• [Action item]:
Read through the records below and copy each line that uses the word "assert".

══ Entries supplied

Lemma match_loop_total fuel p name : (len p <= fuel)%nat → match_loop fuel p name ≠ Spin.
Proof.
  revert p name. induction fuel as [|fuel IH]; intros p name Hf; cbn [match_loop].
  { destruct p; [|cbn in Hf; lia]. by rewrite decide_True. }
  case_decide as Hp; [done|]. destruct (scanChunk p) as [[star chunk] rest] eqn:E.
  apply scanChunk_length in E; [|done]. destruct (_ && _); [done|].
  pose proof (matchChunk_total chunk name). pose proof (skip_star_total chunk (bool_decide (rest = "")) name).
  assert (∀ t, match_loop fuel rest t ≠ Spin) by (intros t; apply IH; lia).
  assert (check_rest fuel rest ≠ Spin) by (apply check_rest_total; lia).
  destruct (matchChunk chunk name) as [[t|]| |]; try done; [destruct (_ && _); [|done]|];
    (destruct star; [destruct (skip_star _ _ name) as [[?|]| |]|]; done).
Qed.

(** The fuel of [Match] is enough. *)
Lemma match_total p name : ∃ r, Match p name = r ∧ r ≠ Spin.
Proof. eexists. split; [done|]. by apply match_loop_total. Qed.

Lemma match_loop_fuel fuel fuel' p name :
  (len p <= fuel)%nat → (fuel <= fuel')%nat → match_loop fuel' p name = Done true ↔ match_loop fuel p name = Done true.
Proof.
  revert fuel' p name. induction fuel as [|fuel IH]; intros fuel' p name Hf Hle.
  { destruct p; [|cbn in Hf; lia]. by destruct fuel'. }
  destruct fuel' as [|fuel']; [lia|]. cbn [match_loop].
  case_decide as Hp; [done|]. destruct (scanChunk p) as [[star chunk] rest] eqn:E.
  apply scanChunk_length in E; [|done]. destruct (_ && _); [done|].
  pose proof (check_rest_false fuel rest). pose proof (check_rest_false fuel' rest).
  assert (∀ t, match_loop fuel' rest t = Done true ↔ match_loop fuel rest t = Done true) by (intros t; apply IH; lia).
  destruct (matchChunk chunk name) as [[t|]| |]; try done; [destruct (_ && _); [|done]|];
    (destruct star; [destruct (skip_star _ _ name) as [[?|]| |]|]; naive_solver).
Qed.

════

• [Result below]:
  assert (∀ t, match_loop fuel rest t ≠ Spin) by (intros t; apply IH; lia).
  assert (check_rest fuel rest ≠ Spin) by (apply check_rest_total; lia).
  assert (∀ t, match_loop fuel' rest t = Done true ↔ match_loop fuel rest t = Done true) by (intros t; apply IH; lia).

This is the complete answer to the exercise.